RECORDS FOR PROCESSING: Begin
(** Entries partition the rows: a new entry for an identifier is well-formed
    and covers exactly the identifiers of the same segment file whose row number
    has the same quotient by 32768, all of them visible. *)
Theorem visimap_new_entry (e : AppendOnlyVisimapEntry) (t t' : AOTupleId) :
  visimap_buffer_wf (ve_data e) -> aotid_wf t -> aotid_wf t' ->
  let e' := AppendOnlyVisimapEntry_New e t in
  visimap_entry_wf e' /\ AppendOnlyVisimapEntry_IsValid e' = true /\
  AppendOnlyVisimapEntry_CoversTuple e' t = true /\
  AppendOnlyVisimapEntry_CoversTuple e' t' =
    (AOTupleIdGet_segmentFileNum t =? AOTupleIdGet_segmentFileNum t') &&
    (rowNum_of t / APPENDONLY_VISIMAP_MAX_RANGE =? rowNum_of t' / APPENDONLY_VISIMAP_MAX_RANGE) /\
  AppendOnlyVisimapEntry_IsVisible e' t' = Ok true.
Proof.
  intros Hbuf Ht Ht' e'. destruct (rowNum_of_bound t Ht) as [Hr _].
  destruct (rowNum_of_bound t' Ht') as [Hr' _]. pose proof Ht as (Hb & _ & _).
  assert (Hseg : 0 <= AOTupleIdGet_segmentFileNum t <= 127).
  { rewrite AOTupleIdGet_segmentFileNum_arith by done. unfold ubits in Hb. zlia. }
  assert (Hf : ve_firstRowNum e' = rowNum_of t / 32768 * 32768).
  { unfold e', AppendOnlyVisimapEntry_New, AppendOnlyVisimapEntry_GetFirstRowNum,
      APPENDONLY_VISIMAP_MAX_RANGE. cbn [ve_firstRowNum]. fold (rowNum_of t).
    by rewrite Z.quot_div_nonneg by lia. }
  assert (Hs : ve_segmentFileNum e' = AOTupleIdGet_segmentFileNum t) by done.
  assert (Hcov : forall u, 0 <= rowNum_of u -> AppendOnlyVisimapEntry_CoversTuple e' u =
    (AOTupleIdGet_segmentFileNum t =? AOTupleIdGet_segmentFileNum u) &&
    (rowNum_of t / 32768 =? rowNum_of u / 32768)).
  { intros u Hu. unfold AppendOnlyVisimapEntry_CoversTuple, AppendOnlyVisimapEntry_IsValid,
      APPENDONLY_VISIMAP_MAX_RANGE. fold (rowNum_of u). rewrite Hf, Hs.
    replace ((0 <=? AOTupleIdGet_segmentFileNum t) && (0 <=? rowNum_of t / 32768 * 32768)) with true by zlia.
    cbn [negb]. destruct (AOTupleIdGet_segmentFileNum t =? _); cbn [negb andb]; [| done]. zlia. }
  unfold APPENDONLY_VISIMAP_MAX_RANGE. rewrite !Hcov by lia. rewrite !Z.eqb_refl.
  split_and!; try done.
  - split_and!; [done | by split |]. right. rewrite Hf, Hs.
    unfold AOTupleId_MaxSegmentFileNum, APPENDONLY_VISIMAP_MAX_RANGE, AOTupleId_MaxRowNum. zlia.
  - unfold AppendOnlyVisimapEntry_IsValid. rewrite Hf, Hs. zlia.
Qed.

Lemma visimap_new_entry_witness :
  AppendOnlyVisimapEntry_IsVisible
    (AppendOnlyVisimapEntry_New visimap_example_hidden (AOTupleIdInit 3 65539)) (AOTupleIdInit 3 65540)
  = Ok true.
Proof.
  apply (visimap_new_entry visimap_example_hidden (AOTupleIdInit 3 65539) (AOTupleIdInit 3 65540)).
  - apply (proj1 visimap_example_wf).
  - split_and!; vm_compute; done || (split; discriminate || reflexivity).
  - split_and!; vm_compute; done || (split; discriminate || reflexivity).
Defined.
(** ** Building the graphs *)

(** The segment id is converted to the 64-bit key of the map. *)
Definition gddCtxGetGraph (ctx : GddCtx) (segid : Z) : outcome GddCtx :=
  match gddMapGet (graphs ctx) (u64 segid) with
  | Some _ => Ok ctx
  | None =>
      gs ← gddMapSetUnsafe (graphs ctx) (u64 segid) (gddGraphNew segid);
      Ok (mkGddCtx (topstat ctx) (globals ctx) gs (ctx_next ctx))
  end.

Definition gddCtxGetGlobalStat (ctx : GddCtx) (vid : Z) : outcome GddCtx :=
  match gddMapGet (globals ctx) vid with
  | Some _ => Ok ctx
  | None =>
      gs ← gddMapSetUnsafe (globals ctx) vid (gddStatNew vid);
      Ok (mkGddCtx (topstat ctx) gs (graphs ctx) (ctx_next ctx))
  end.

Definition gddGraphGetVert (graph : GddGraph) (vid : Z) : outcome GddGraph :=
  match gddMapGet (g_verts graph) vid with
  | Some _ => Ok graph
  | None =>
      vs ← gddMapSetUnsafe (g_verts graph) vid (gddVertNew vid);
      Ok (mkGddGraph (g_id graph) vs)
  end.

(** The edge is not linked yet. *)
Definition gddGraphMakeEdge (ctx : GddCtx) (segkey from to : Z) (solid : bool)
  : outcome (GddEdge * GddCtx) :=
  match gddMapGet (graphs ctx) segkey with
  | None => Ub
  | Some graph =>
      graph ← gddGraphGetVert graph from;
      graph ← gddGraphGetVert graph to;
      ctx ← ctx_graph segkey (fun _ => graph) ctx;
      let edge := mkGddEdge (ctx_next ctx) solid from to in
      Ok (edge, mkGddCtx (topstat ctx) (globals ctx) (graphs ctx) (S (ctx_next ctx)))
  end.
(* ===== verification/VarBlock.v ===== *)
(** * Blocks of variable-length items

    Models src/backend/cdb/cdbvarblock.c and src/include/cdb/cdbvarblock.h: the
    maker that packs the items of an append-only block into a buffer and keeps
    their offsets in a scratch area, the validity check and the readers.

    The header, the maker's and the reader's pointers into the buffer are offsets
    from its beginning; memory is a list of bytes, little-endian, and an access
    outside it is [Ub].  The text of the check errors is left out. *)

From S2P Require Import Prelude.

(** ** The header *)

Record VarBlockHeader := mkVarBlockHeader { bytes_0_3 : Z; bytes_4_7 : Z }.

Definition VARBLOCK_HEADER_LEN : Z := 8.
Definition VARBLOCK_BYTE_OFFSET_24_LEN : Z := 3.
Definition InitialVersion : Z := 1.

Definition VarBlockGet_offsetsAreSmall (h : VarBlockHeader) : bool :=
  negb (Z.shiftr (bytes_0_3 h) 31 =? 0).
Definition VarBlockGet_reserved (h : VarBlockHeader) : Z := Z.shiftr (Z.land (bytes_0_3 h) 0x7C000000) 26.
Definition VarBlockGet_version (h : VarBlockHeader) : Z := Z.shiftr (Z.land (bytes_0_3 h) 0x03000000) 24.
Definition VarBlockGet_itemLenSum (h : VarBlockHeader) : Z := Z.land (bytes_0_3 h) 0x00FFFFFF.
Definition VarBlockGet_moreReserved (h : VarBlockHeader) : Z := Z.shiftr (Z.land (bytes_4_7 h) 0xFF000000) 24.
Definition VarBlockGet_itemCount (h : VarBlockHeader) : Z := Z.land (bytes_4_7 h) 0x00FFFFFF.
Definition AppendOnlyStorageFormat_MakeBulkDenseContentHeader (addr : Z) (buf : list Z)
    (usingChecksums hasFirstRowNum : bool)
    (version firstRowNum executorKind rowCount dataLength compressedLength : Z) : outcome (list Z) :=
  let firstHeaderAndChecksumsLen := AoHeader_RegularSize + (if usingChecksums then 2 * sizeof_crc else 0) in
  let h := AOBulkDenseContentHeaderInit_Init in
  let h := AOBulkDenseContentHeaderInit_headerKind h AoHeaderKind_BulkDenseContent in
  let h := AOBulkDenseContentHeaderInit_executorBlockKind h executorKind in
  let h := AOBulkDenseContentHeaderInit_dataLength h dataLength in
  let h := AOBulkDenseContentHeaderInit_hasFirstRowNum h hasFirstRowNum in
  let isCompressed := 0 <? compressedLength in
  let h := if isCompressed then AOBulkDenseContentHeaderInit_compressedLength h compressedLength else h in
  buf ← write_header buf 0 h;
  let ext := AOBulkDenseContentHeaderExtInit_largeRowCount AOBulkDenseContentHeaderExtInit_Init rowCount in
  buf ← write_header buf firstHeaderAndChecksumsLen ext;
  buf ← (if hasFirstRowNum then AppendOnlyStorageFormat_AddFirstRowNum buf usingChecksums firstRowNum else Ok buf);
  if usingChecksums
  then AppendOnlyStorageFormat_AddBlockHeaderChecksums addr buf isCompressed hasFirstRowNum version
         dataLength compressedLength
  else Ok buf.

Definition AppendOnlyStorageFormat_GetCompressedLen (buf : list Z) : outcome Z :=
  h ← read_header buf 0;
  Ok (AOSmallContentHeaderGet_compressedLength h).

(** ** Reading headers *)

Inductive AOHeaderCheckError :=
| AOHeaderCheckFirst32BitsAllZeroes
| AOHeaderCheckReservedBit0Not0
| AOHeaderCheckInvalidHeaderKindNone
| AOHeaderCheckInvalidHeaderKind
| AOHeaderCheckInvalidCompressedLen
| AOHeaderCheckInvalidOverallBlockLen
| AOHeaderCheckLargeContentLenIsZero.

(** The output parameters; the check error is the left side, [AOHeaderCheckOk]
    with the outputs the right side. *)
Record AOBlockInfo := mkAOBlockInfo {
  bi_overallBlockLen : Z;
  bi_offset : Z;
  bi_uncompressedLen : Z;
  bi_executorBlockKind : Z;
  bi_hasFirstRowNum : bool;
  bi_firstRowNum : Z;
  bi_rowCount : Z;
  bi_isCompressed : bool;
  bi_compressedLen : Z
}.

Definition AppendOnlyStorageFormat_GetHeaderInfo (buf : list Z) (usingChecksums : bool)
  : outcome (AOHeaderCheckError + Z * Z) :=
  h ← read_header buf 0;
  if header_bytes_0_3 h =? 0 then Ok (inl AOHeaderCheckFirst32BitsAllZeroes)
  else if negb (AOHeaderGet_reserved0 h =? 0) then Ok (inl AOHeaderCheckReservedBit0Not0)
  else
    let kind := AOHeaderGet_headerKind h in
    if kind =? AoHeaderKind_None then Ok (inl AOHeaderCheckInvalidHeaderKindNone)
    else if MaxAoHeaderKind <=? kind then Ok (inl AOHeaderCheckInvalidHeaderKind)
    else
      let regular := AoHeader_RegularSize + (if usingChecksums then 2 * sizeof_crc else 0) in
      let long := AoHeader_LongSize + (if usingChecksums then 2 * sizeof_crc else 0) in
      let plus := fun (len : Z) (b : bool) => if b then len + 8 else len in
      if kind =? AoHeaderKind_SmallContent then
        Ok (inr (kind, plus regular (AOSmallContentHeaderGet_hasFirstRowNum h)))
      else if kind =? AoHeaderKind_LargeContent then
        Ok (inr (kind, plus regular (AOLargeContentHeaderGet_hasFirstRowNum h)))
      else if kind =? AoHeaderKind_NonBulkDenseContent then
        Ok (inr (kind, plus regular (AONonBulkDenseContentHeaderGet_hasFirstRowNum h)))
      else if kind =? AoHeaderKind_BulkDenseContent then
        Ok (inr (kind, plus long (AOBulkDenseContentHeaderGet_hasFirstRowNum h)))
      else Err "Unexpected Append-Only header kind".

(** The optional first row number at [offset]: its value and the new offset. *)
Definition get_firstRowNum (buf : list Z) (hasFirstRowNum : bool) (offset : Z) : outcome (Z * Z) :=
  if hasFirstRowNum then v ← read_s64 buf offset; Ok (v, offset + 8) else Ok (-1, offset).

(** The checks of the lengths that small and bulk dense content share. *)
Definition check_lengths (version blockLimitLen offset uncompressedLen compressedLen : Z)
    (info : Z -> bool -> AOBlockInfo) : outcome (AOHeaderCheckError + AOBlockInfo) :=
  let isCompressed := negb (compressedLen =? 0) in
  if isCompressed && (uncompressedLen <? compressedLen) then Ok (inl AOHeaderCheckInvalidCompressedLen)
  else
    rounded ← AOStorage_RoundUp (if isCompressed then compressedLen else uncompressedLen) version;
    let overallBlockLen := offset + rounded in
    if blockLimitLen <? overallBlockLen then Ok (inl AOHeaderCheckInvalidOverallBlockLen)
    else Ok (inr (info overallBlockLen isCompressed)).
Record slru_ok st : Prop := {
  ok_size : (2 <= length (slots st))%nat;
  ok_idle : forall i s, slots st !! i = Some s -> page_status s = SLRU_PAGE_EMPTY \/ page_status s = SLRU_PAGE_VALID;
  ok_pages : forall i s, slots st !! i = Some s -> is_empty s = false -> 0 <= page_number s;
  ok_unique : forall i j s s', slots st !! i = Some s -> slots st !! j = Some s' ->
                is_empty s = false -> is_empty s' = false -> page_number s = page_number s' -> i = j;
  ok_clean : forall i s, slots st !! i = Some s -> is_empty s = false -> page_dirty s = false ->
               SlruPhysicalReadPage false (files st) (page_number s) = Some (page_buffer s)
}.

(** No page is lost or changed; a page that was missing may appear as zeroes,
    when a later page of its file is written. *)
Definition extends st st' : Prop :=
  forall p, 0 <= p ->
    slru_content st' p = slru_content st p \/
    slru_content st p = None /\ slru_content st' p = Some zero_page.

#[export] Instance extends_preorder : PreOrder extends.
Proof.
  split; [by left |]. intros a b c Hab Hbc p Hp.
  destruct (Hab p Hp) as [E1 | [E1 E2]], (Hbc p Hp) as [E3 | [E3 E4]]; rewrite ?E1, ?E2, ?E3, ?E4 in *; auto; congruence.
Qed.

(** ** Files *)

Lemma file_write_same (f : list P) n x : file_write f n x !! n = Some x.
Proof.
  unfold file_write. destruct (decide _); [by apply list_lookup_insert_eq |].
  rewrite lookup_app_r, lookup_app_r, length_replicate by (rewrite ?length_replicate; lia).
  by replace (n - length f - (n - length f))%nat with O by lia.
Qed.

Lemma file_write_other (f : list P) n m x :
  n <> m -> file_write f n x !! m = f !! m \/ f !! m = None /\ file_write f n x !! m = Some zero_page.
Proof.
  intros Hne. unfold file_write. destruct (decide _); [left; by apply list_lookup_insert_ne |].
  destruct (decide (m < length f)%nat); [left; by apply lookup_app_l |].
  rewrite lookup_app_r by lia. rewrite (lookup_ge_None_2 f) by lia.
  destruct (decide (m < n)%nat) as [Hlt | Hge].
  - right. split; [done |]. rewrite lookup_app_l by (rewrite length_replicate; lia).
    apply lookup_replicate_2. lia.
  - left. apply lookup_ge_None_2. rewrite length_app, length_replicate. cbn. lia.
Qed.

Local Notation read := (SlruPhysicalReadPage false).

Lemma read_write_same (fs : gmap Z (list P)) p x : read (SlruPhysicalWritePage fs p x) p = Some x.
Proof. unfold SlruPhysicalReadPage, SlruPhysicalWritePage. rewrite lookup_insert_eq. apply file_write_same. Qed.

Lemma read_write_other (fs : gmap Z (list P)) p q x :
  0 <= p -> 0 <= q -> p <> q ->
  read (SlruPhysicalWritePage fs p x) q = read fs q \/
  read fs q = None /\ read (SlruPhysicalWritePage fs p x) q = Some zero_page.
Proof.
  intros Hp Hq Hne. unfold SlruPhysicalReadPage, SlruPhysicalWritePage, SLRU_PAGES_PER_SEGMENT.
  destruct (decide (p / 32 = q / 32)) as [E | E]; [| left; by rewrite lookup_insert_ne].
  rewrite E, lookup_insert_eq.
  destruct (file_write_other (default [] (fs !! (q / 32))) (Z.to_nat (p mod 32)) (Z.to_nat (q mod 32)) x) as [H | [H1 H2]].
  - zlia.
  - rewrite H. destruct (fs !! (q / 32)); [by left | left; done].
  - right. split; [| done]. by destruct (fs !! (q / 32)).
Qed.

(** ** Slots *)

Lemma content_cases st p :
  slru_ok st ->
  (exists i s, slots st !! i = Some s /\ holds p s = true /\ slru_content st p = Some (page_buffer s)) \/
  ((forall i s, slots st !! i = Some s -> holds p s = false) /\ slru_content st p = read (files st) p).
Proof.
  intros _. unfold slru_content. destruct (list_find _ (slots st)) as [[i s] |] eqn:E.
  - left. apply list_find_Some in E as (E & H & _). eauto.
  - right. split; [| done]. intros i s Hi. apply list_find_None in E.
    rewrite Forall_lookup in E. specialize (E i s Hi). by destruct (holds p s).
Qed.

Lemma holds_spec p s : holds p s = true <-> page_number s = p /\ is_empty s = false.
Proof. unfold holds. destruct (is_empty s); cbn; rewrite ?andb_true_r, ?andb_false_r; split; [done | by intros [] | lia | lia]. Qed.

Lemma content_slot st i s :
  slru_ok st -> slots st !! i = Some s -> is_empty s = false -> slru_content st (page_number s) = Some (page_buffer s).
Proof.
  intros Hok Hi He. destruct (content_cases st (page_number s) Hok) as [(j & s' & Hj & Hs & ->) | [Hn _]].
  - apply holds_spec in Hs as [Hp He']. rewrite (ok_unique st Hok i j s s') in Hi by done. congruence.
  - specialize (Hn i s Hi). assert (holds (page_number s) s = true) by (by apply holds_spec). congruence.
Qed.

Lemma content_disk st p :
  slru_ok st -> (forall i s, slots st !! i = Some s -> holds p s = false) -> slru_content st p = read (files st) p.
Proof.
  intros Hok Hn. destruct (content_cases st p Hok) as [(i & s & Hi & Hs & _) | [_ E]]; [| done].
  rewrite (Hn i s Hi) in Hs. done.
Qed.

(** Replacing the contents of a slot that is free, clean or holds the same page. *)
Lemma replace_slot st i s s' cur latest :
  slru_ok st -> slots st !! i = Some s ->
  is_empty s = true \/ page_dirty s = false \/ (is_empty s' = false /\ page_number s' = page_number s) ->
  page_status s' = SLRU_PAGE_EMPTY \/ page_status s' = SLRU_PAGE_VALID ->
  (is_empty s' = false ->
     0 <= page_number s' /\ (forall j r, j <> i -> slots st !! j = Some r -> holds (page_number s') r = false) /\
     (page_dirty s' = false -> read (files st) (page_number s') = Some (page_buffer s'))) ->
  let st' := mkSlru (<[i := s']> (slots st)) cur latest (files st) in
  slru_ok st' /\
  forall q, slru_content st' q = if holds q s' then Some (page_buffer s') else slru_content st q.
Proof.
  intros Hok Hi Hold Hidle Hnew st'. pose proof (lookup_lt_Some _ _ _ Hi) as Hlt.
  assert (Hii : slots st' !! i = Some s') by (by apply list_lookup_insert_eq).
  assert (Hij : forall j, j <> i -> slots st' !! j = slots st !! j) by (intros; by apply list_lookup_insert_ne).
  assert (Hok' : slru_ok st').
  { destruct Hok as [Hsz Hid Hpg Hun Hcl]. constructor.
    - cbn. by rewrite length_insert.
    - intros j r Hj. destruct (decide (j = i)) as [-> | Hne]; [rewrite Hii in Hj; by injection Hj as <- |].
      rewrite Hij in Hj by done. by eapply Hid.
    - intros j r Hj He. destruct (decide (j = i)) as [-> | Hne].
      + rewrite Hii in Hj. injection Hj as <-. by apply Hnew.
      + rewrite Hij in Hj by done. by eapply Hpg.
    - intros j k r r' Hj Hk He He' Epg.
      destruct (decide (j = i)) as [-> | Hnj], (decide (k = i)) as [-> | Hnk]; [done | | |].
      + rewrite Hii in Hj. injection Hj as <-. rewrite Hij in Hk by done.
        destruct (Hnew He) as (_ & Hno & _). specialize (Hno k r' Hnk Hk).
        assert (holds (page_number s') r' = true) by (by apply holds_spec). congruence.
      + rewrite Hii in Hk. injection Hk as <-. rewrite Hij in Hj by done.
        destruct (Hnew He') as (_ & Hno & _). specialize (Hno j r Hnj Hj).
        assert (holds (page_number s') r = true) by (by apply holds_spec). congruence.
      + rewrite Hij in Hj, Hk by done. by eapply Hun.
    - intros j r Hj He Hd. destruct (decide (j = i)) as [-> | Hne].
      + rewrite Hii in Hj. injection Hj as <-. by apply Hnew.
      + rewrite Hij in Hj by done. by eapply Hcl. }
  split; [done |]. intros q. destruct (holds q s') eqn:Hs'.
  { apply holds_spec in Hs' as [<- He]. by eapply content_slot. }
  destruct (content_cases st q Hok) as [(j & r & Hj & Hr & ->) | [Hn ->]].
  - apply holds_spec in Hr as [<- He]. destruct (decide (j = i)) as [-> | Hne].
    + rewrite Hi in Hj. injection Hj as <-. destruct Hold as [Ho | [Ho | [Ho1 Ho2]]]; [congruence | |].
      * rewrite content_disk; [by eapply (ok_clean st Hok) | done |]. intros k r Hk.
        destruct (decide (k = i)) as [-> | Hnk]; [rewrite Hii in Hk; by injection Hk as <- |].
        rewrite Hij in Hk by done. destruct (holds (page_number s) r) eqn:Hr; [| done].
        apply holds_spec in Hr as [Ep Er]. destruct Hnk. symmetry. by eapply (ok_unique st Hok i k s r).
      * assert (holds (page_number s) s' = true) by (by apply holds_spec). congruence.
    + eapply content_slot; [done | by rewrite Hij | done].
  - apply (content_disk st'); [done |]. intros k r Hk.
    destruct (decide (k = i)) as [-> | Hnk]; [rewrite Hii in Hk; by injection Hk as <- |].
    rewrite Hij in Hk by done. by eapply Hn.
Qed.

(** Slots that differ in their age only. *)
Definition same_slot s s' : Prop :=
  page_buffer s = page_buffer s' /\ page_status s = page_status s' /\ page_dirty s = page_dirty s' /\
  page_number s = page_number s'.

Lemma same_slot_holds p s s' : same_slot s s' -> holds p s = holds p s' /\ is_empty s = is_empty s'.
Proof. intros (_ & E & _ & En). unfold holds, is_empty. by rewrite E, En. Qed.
RECORDS FOR PROCESSING: End
DIRECTIONS: Find the line with "rewrite Hij in Hj by done. by eapply Hid." in the material above. Reproduce it and each line after it up to and including the line with "- intros j k r r' Hj Hk He He' Epg.".

TASK ANSWER:
      rewrite Hij in Hj by done. by eapply Hid.
    - intros j r Hj He. destruct (decide (j = i)) as [-> | Hne].
      + rewrite Hii in Hj. injection Hj as <-. by apply Hnew.
      + rewrite Hij in Hj by done. by eapply Hpg.
    - intros j k r r' Hj Hk He He' Epg.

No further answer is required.